Я расправил плечи, царственно складывая свои могучие лапы друг на друга, таким образом демонстрируя, что согласен с ним. Да и в конце концов, мне всегда было приятно слышать комплименты в адрес своей скромной персоны. Очень поднимает самооценку, знаете ли (хотя не то чтобы у меня с ней были проблемы).
— Облик, конечно, благородный, не спорю, — кивнул я, — да только с этой гривой ни черта не видно. И чешется постоянно. — Я потряс головой в доказательство собственным словам, и на мою величественную морду упало несколько закрывающих взор локонов.
Птолемей посмеялся, отложил свои записи в сторону и протянул ко мне свою руку. Я дернулся так, словно боялся обжечься и взглянул на него с недовольством и недоумением одновременно.
— Ты чего творишь? — спросил я.
— Хотел почесать тебя, — пожал плечами Птолемей, все-таки убрав руку обратно.
— Я мог бы тебе это позволить, если бы ты приказал мне. — Я еще раз гордо махнул головой, чтобы стряхнуть мешающие пряди с глаз и лучше его видеть. Мне показалось, что мои слова не будут звучать достаточно внушительно, если при этом моя грива будет взъерошенной, как у чучела. — А так прошу не распускать руки. Мы, джинны, не очень это жалуем.
Птолемей хмыкнул и вернулся к своим записям.
***
После путешествия в Иное Место Птолемей долго не мог очнуться. Он пробыл там несколько часов по земному времени, и это отразилось на его физическом теле. Он почти час лежал в своем пентакле, все еще сжимая в безвольных руках железный анкх, не в силах подняться. Я не знал, что конкретно произойдет с ним, когда его дух покинет тело, но подозревал, что ничего хорошего. И вот, доказательство. Впрочем, Птолемей, наверное, и сам понимал это, и пошел на риск сознательно. И что-то мне подсказывало, что он ни о чем не жалел.
Когда ему все-таки удалось кое-как совладать со своими конечностями, я помог ему подняться на ноги и довел до стоящего подле его стола кресла. Птолемей тяжело опустился в него, положив руки на подлокотники и закрыв глаза. Дыхание его было тяжелым и обрывистым, но постепенно оно выравнивалось. Я уселся перед ним и взглянул на своего хозяина. Волосы почти полностью поседели, от его темных, почти черных локонов осталось лишь несколько тусклых прядей. Вокруг глаз залегли глубокие морщины, которые, как я был уверен, не сгладятся со временем. Смуглая кожа будто бы посерела и выглядела так, словно ее только что сняли с мертвеца. Его руки стали еще более тонкими и костлявыми, чем были до этого. Ноги выглядели, как две сухие тросточки: казалось, если он на них наступит — они тут же сломаются. И тем не менее на его изможденном лице сияла слабая, но самая счастливая улыбка, которую я когда-либо у него видел.
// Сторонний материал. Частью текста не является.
(* ===== verification/HttpSafety.v ===== *)
(** * Safe HTTP endpoints: [native/src/http_safety.c]

    The runtime fetches licence documents, rule feeds and country databases
    from URLs a user or a server supplies.  [ch_http_endpoint_prepare] accepts
    a URL only when every address its host resolves to is a public one, and
    pins the address for the request.  libcurl's URL parser, [getaddrinfo] and
    [getnameinfo] are the class [Network]; no law of theirs is assumed. *)

From S2P Require Import Prelude CLib IpDns Inet Rules.

Module HttpSafety.

Export Dns.

(** ** Addresses *)

Definition http_ipv4_unsafe (address : bytes) : bool :=
  let a0 := byte_at address 0 in
  let a1 := byte_at address 1 in
  let a2 := byte_at address 2 in
  (a0 =? 0) || (a0 =? 10) || (a0 =? 127)
  || ((a0 =? 172) && (a1 >=? 16) && (a1 <=? 31))
  || ((a0 =? 192) && (a1 =? 168))
  || ((a0 =? 169) && (a1 =? 254))
  || ((a0 =? 100) && (a1 >=? 64) && (a1 <=? 127))
  || ((a0 =? 192) && (a1 =? 0) && (a2 =? 0))
  || ((a0 =? 192) && (a1 =? 0) && (a2 =? 2))
  || ((a0 =? 192) && (a1 =? 88) && (a2 =? 99))
  || ((a0 =? 198) && (Z.land a1 254 =? 18))
  || ((a0 =? 198) && (a1 =? 51) && (a2 =? 100))
  || ((a0 =? 203) && (a1 =? 0) && (a2 =? 113))
  || (a0 >=? 224).

(** A socket address: the family and the address bytes of the two families
    the code reads, or another family. *)
Inductive sockaddr : Type :=
| sockaddr_in (sin_addr : bytes)
| sockaddr_in6 (sin6_addr : bytes)
| sockaddr_other (sa_family : Z).

Definition mapped : bytes := [0; 0; 0; 0; 0; 0; 0; 0; 0; 0; 255; 255].
Definition compatible : bytes := [0; 0; 0; 0; 0; 0; 0; 0; 0; 0; 0; 0].
Definition nat64 : bytes := [0; 100; 255; 155; 0; 0; 0; 0; 0; 0; 0; 0].

Definition all_zero (l : bytes) : bool := forallb (fun b => b =? 0) l.

(** The tests of [http_sockaddr_unsafe] on an address with no IPv4 address
    inside. *)
Definition native_ipv6_unsafe (a : bytes) : bool :=
  let b := byte_at a in
  let unspecified := all_zero (sub a 0 16) in
  let loopback := negb unspecified && all_zero (sub a 0 15) && (b 15 =? 1) in
  if unspecified || loopback || (Z.land (b 0) 254 =? 252)
     || ((b 0 =? 254) && (Z.land (b 1) 192 =? 128)) || (b 0 =? 255) then true
  else if negb (Z.land (b 0) 224 =? 32) then true
  else
    ((b 0 =? 32) && (b 1 =? 1) && (b 2 =? 0) && (b 3 =? 0))
    || ((b 0 =? 32) && (b 1 =? 1) && (b 2 =? 0) && (b 3 =? 2))
    || ((b 0 =? 32) && (b 1 =? 1) && (b 2 =? 13) && (b 3 =? 184))
    || ((b 0 =? 32) && (b 1 =? 1) && (b 2 =? 0)
        && ((Z.land (b 3) 240 =? 16) || (Z.land (b 3) 240 =? 32)))
    || ((b 0 =? 32) && (b 1 =? 2)).

Definition http_sockaddr_unsafe (address : option sockaddr) : bool :=
  match address with
  | None | Some (sockaddr_other _) => true
  | Some (sockaddr_in a) => http_ipv4_unsafe a
  | Some (sockaddr_in6 a) =>
      let prefix := sub a 0 12 in
      let embedded := sub a 12 4 in
      if beq prefix mapped then http_ipv4_unsafe embedded
      else if beq prefix compatible
              && (negb (byte_at a 12 =? 0) || negb (byte_at a 13 =? 0)
                  || negb (byte_at a 14 =? 0) || (byte_at a 15 >? 1))
      then http_ipv4_unsafe embedded
      else if beq prefix nat64 then http_ipv4_unsafe embedded
      else native_ipv6_unsafe a
  end.

(** ** Host names *)

Definition http_host_is_metadata (host : bytes) : bool :=
  strcaseeq host (str "metadata") || strcaseeq host (str "instance-data")
  || strcaseeq host (str "metadata.google.internal")
  || strcaseeq host (str "metadata.azure.internal").

Definition http_host_is_localhost (host : bytes) : bool :=
  let length := lenZ host in
  let suffix := str ".localhost" in
  strcaseeq host (str "localhost")
  || ((length >? lenZ suffix) && strcaseeq (sub host (length - lenZ suffix) (lenZ suffix)) suffix).

(** The text after the first occurrence of [p] ([strstr]). *)
Fixpoint after (p s : bytes) : option bytes :=
  if is_prefix p s then Some (drop (length p) s)
  else match s with [] => None | _ :: s' => after p s' end.

(** The part of the text before the first of [/], [?] and [#] ([strcspn]). *)
Fixpoint authority_part (s : bytes) : bytes :=
  match s with
  | [] => []
  | c :: s' => if (c =? 47) || (c =? 63) || (c =? 35) then [] else c :: authority_part s'
  end.

Definition http_url_has_userinfo (url : bytes) : bool :=
  match after (str "://") url with
  | None => false
  | Some authority => existsb (fun c => c =? 64) (authority_part authority)
  end.

(** ** Endpoints *)

Record ch_http_endpoint : Type := mk_endpoint {
  ep_url : bytes;
  ep_scheme : bytes;
  ep_host : bytes;
  ep_port : bytes;
  ep_resolve : bytes
}.

(** What [curl_url_get] gives for each part of a parsed URL; [None] is a status
    other than [CURLUE_OK].  The port is asked for with [CURLU_DEFAULT_PORT]. *)
Record curl_parts : Type := mk_parts {
  part_scheme : option bytes;
  part_host : option bytes;
  part_port : option bytes;
  part_url : option bytes;
  part_user : option bytes;
  part_password : option bytes
}.

Class Network : Type := {
  curl_url_set : bytes -> option curl_parts;
  getaddrinfo : bytes -> bytes -> Z * list (option sockaddr);
  gai_strerror : Z -> bytes;
  getnameinfo : option sockaddr -> option bytes
}.

Section Endpoints.
Context `{Network}.

(** The parts the code needs, when they are all there and acceptable. *)
Definition url_parts (url : bytes) : option (curl_parts * ch_http_endpoint) :=
  parsed ← curl_url_set url;
  scheme ← part_scheme parsed;
  host ← part_host parsed;
  port ← part_port parsed;
  text ← part_url parsed;
  if (negb (strcaseeq scheme (str "http")) && negb (strcaseeq scheme (str "https")))
     || beq host []
  then None
  else Some (parsed, mk_endpoint text scheme host port []).

Definition strip_brackets (host : bytes) : bytes :=
  let length := lenZ host in
  if (length >=? 2) && (byte_at host 0 =? 91) && (byte_at host (length - 1) =? 93)
  then sub host 1 (length - 2) else host.

Fixpoint strip_dots (host : bytes) : bytes :=
  match host with
  | [] => []
  | c :: host' =>
      match strip_dots host' with
      | [] => if c =? 46 then [] else [c]
      | rest => c :: rest
      end
  end.

Definition canonical_host (host : bytes) : bytes := strip_dots (strip_brackets host).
— Я сделал это, Рехит? — первые его слова за все то время, что он вновь на Земле. Я видел, что даже шевелить губами ему было трудно.
— Сделал, — кивнул я. — И заслужил тем самым мое доверие. — Я без капли иронии поклонился ему. Птолемей устало усмехнулся. — А еще это. — Я подошел поближе и склонил перед ним свою львиную голову.
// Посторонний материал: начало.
(** The flow found for a segment is the one with its five-tuple. *)
Lemma for_input_spec state af source sport target tport f :
  tcp_ok state -> lenZ source = ch_ip_stack_address_length af ->
  lenZ target = ch_ip_stack_address_length af ->
  ch_ip_stack_tcp_flow_for_input state af source sport target tport = Some f ->
  f ∈ live state /\ flow_ok f /\ flow_key f = (af, pad af source, sport, pad af target, tport).
Proof.
  intros Hok Hs Ht E. apply find_live in E as (HP & Hin & Hf); [|assumption].
  apply is_input_spec in HP as [Hd Hk]; try assumption. split_and!; auto. apply live_elem. auto.
Qed.

Lemma for_input_None state af source sport target tport :
  tcp_ok state -> lenZ source = ch_ip_stack_address_length af ->
  lenZ target = ch_ip_stack_address_length af ->
  ch_ip_stack_tcp_flow_for_input state af source sport target tport = None ->
  (af, pad af source, sport, pad af target, tport) ∉ map flow_key (live state).
Proof.
  intros Hok Hs Ht E Hin. apply list_elem_of_In, in_map_iff in Hin as (f & Hk & Hf).
  apply list_elem_of_In, live_elem in Hf as [Hd Hf]. apply list_elem_of_In in Hf.
  pose proof (find_none _ _ E f Hf) as HP. destruct Hok as [_ _ _ HF _ _].
  rewrite Forall_forall in HF.
  rewrite (proj2 (is_input_spec f af source sport target tport (HF f Hf) Hs Ht)) in HP by auto.
  discriminate.
Qed.

(** Internal ports are unique, so the flow of a packet that lwIP sends is
    determined by its source port. *)
Lemma for_output_unique state f client cport :
  tcp_ok state -> f ∈ live state -> lenZ client = ch_ip_stack_address_length (t_address_family f) ->
  t_source_address f = pad (t_address_family f) client -> t_source_port f = cport ->
  ch_ip_stack_tcp_flow_for_output state (t_address_family f) client cport (t_internal_port f) = Some f.
Proof.
  intros Hok Hf Hc Es Ep. pose proof Hf as Hl. apply live_elem in Hl as [Hd Hin].
  pose proof (ok_flows _ Hok) as HF. rewrite Forall_forall in HF.
  unfold ch_ip_stack_tcp_flow_for_output.
  destruct (List.find _ (tcp_flows state)) as [g|] eqn:E.
  - apply find_live in E as (HP & Hg & Hgok); [|assumption].
    apply is_output_spec in HP as (Hgd & _ & _ & _ & Hport); [|assumption..].
    f_equal. eapply (NoDup_map_inj t_internal_port); [apply (ok_ports _ Hok)| | |exact Hport];
      [apply live_elem; auto|assumption].
  - exfalso. pose proof (find_none _ _ E f (proj1 (list_elem_of_In _ _) Hin)) as HP.
    rewrite (proj2 (is_output_spec f _ client cport _ (HF f (proj1 (list_elem_of_In _ _) Hin)) Hc)) in HP
      by auto.
    discriminate.
Qed.

(** ** The operations preserve the invariant *)

Lemma create_spec state env af source sport target tport state' r :
  tcp_ok state -> lenZ source = ch_ip_stack_address_length af -> bytes_ok source ->
  lenZ target = ch_ip_stack_address_length af -> bytes_ok target -> 0 <= tport <= UINT16_MAX ->
  (af, pad af source, sport, pad af target, tport) ∉ map flow_key (live state) ->
  ch_ip_stack_tcp_flow_create state env af source sport target tport = (state', r) ->
  tcp_ok state' /\ r <> Fault /\
  forall f, r = Done f ->
    tcp_flows state' = f :: tcp_flows state /\ t_dead f = false /\ flow_ok f /\
    flow_key f = (af, pad af source, sport, pad af target, tport) /\
    t_internal_port f ∉ map t_internal_port (live state).
Proof.
  intros Hok Hs Hsb Ht Htb Htp Hkey. unfold ch_ip_stack_tcp_flow_create.
  destruct (_ >=? _) eqn:Hlim; [intros [= <- <-]; split_and!; auto; discriminate|].
  destruct (lw_calloc env); cbn [negb]; [|intros [= <- <-]; split_and!; auto; discriminate].
  destruct (ch_ip_stack_domain_hint _ _ _ _ _) as [hint dns].
  destruct (bind_loop _ _ _ _ _) as [next bound] eqn:Hb. destruct Hok as [Hc Hl Hn HF Hp Hk].
  apply bind_loop_spec in Hb as [Hnext Hbound]; [|assumption].
  assert (Hbase : tcp_ok (mk_tcp_state (tcp_flows state) (tcp_flow_count state) next dns))
    by (constructor; assumption).
  destruct bound as [port|e]; [|intros [= <- <-]; split_and!; auto; discriminate].
  destruct (Hbound port eq_refl) as [Hport Hfree]. destruct (lw_listen env) as [listener le].
  case_if; [intros [= <- <-]; split_and!; auto; discriminate|]. intros [= <- <-].
  set (f := mk_tcp_flow _ _ _ _ _ _ _ _ _). cbn [tcp_flows tcp_flow_count].
  assert (Hf : flow_ok f) by (constructor; cbn; eauto).
  split_and!; [|discriminate|intros g [= <-]; split_and!; auto].
  unfold CH_IP_STACK_TCP_FLOW_LIMIT in *. constructor; cbn [tcp_flows tcp_flow_count next_tcp_port];
    [rewrite lenZ_cons; lia|unfold CH_IP_STACK_TCP_FLOW_LIMIT; lia|assumption|constructor; assumption|..];
    unfold live; cbn [tcp_flows]; rewrite filter_cons_True by reflexivity; cbn [map];
    apply list.NoDup_cons; split; assumption.
Qed.

Lemma input_flow_spec state env af source sport target tport flags state' r :
  tcp_ok state -> lenZ source = ch_ip_stack_address_length af -> bytes_ok source ->
  lenZ target = ch_ip_stack_address_length af -> bytes_ok target -> 0 <= tport <= UINT16_MAX ->
  input_flow state env af source sport target tport flags = (state', r) ->
  tcp_ok state' /\ r <> Fault /\
  forall o, r = Done o ->
    ch_ip_stack_tcp_flow_for_input state' af source sport target tport = o.
Proof.
  intros Hok Hs Hsb Ht Htb Htp. unfold input_flow.
  destruct (ch_ip_stack_tcp_flow_for_input state _ _ _ _ _) as [f|] eqn:E.
  - intros [= <- <-]. split_and!; [assumption|discriminate|]. intros o [= <-]. assumption.
  - case_if; [intros [= <- <-]; split_and!; [assumption|discriminate|intros o [= <-]; assumption]|].
    destruct (ch_ip_stack_tcp_flow_create _ _ _ _ _ _ _) as [st created] eqn:Hc. intros [= <- <-].
    apply for_input_None in E; [|assumption..].
    apply create_spec in Hc as (Hok' & Hnf & Hf); [|assumption..].
    split_and!; [assumption|destruct created; cbn; congruence|].
    intros o Ho. apply bind_Done_inv in Ho as (f & -> & Ho). injection Ho as <-.
    destruct (Hf f eq_refl) as (Efl & Hd & Hfok & Hk & _).
    unfold ch_ip_stack_tcp_flow_for_input. rewrite Efl. cbn [List.find].
    rewrite (proj2 (is_input_spec f af source sport target tport Hfok Hs Ht)) by auto. reflexivity.
Qed.

Lemma with_state_inv {S A B} (s : S) (m : result A) (k : A -> S * result B) s' r :
  with_state s m k = (s', r) ->
  (exists a, m = Done a /\ k a = (s', r)) \/
  (s' = s /\ (exists e, m = Raise e /\ r = Raise e)) \/ (s' = s /\ m = Fault /\ r = Fault).
Proof. destruct m; cbn; intros; eauto; right; [left|right]; simplify_eq; eauto. Qed.

Lemma read_u16_range p i v : bytes_ok p -> ch_ip_stack_read_u16 p i = Done v -> 0 <= v <= UINT16_MAX.
Proof.
  intros Hok E. unfold ch_ip_stack_read_u16 in E.
  apply bind_Done_inv in E as (b0 & H0 & E). apply bind_Done_inv in E as (b1 & H1 & E).
  injection E as <-. unfold u16, UINT16_MAX. change (2 ^ 16) with 65536.
  pose proof (Z.mod_pos_bound (Z.lor (Z.shiftl b0 8) b1) 65536). lia.
Qed.

Lemma rds_inv {E} l i n v : @rds E l i n = Done v -> lenZ v = n /\ v = sub l i n /\ 0 <= i /\ 0 <= n /\ i + n <= lenZ l.
Proof.
  unfold rds. destruct (_ && _ && _) eqn:Hc; [|discriminate]. intros [= <-].
  split_and!; try lia; [apply lenZ_sub; lia|reflexivity].
Qed.

Ltac state_inv H :=
  let a := fresh "a" in let Ha := fresh "Ha" in
  apply with_state_inv in H as [(a & Ha & H) | [(-> & _) | (-> & _)]];
    [cbv beta in H|assumption|assumption].

Lemma prepare_ipv4_ok config state env packet state' r :
  tcp_ok state -> bytes_ok packet ->
  ch_ip_stack_prepare_ipv4_tcp_input config state env packet = (state', r) -> tcp_ok state'.
Proof.
  intros Hok Hb H. unfold ch_ip_stack_prepare_ipv4_tcp_input in H. state_inv H.
  destruct a as [b0 n]. case_if_in H; [simplify_eq; assumption|]. state_inv H.
  destruct a as [protocol target]. case_if_in H; [simplify_eq; assumption|].
  case_if_in H; [simplify_eq; assumption|]. state_inv H.
  case_if_in H; [simplify_eq; assumption|]. case_if_in H; [simplify_eq; assumption|]. state_inv H.
  case_if_in H; [simplify_eq; assumption|]. state_inv H. destruct a1 as [[[sport tport] source] flags].
  apply bind_Done_inv in Ha0 as (pb & _ & Ha0). apply bind_Done_inv in Ha0 as (d & Hd & Ha0).
  injection Ha0 as -> ->.
  apply bind_Done_inv in Ha3 as (p1 & Hp1 & Ha3). apply bind_Done_inv in Ha3 as (p2 & Hp2 & Ha3).
  apply bind_Done_inv in Ha3 as (p3 & Hp3 & Ha3). apply bind_Done_inv in Ha3 as (p4 & Hp4 & Ha3).
  injection Ha3 as -> -> -> ->. apply rds_inv in Hd as (Hd & -> & _), Hp3 as (Hs & -> & _).
  apply read_u16_range in Hp2; [|assumption].
  destruct (input_flow _ _ _ _ _ _ _ _) as [st o] eqn:Hin.
  apply input_flow_spec in Hin as (Hst & _); auto with bytes.
  apply with_state_inv in H as [(o' & _ & H) | [(-> & _) | (-> & _)]]; [|assumption..].
  destruct o'; simplify_eq; assumption.
Qed.

Lemma prepare_ipv6_ok config state env packet state' r :
  tcp_ok state -> bytes_ok packet ->
  ch_ip_stack_prepare_ipv6_tcp_input config state env packet = (state', r) -> tcp_ok state'.
Proof.
  intros Hok Hb H. unfold ch_ip_stack_prepare_ipv6_tcp_input in H.
  case_if_in H; [simplify_eq; assumption|]. state_inv H.
  case_if_in H; [simplify_eq; assumption|]. state_inv H.
  destruct a0 as [[protocol off]|]; [|simplify_eq; assumption]. state_inv H.
  do 3 (case_if_in H; [simplify_eq; assumption|]). state_inv H.
  case_if_in H; [simplify_eq; assumption|]. state_inv H. destruct a2 as [[[sport tport] source] flags].
  apply bind_Done_inv in Ha3 as (p1 & Hp1 & Ha3). apply bind_Done_inv in Ha3 as (p2 & Hp2 & Ha3).
  apply bind_Done_inv in Ha3 as (p3 & Hp3 & Ha3). apply bind_Done_inv in Ha3 as (p4 & Hp4 & Ha3).
  injection Ha3 as -> -> -> ->. apply rds_inv in Ha1 as (Hd & -> & _), Hp3 as (Hs & -> & _).
  apply read_u16_range in Hp2; [|assumption].
  destruct (input_flow _ _ _ _ _ _ _ _) as [st o] eqn:Hin.
  apply input_flow_spec in Hin as (Hst & _); auto with bytes.
  apply with_state_inv in H as [(o' & _ & H) | [(-> & _) | (-> & _)]]; [|assumption..].
  destruct o'; simplify_eq; assumption.
Qed.

Lemma prepare_ok config state env packet state' r :
  tcp_ok state -> bytes_ok packet ->
  ch_ip_stack_prepare_tcp_input config state env packet = (state', r) -> tcp_ok state'.
Proof.
  intros Hok Hb H. unfold ch_ip_stack_prepare_tcp_input in H. state_inv H.
  case_if_in H; [eapply prepare_ipv4_ok; eauto|]. case_if_in H; [eapply prepare_ipv6_ok; eauto|].
  simplify_eq. assumption.
Qed.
Птолемей застыл в нерешительности и уставился на меня с немым вопросом в карих глазах, которые несмотря ни на что, блестели также ярко, как и всегда.
— Можно-можно, — успокоил я его. — Ты ведь всегда хотел это сделать. Валяй.
Птолемей с большим усилием поднял свою правую руку и потянулся ко мне. Я, видя, как тяжело ему дается даже это незамысловатое действие, подвинулся вперед и сам подставил гриву под его ладонь. Его поглаживания были робкими и несмелыми, было такое впечатление, словно он все еще боялся причинить мне неудобства. Возможно, так, но я скорее склонялся к тому, что ему сейчас просто тяжело, и у него еле хватало сил на такие простые манипуляции. Наконец он ласково почесал меня за ухом (я понял, почему питомцам это так нравится), а после вновь уложил свою руку на подлокотник кресла. Выглядел он еще более уставшим, чем прежде, но и более счастливым, стоит заметить.
— Спасибо тебе, Рехит, — прошептал он, и я действительно услышал в его голосе искреннюю благодарность.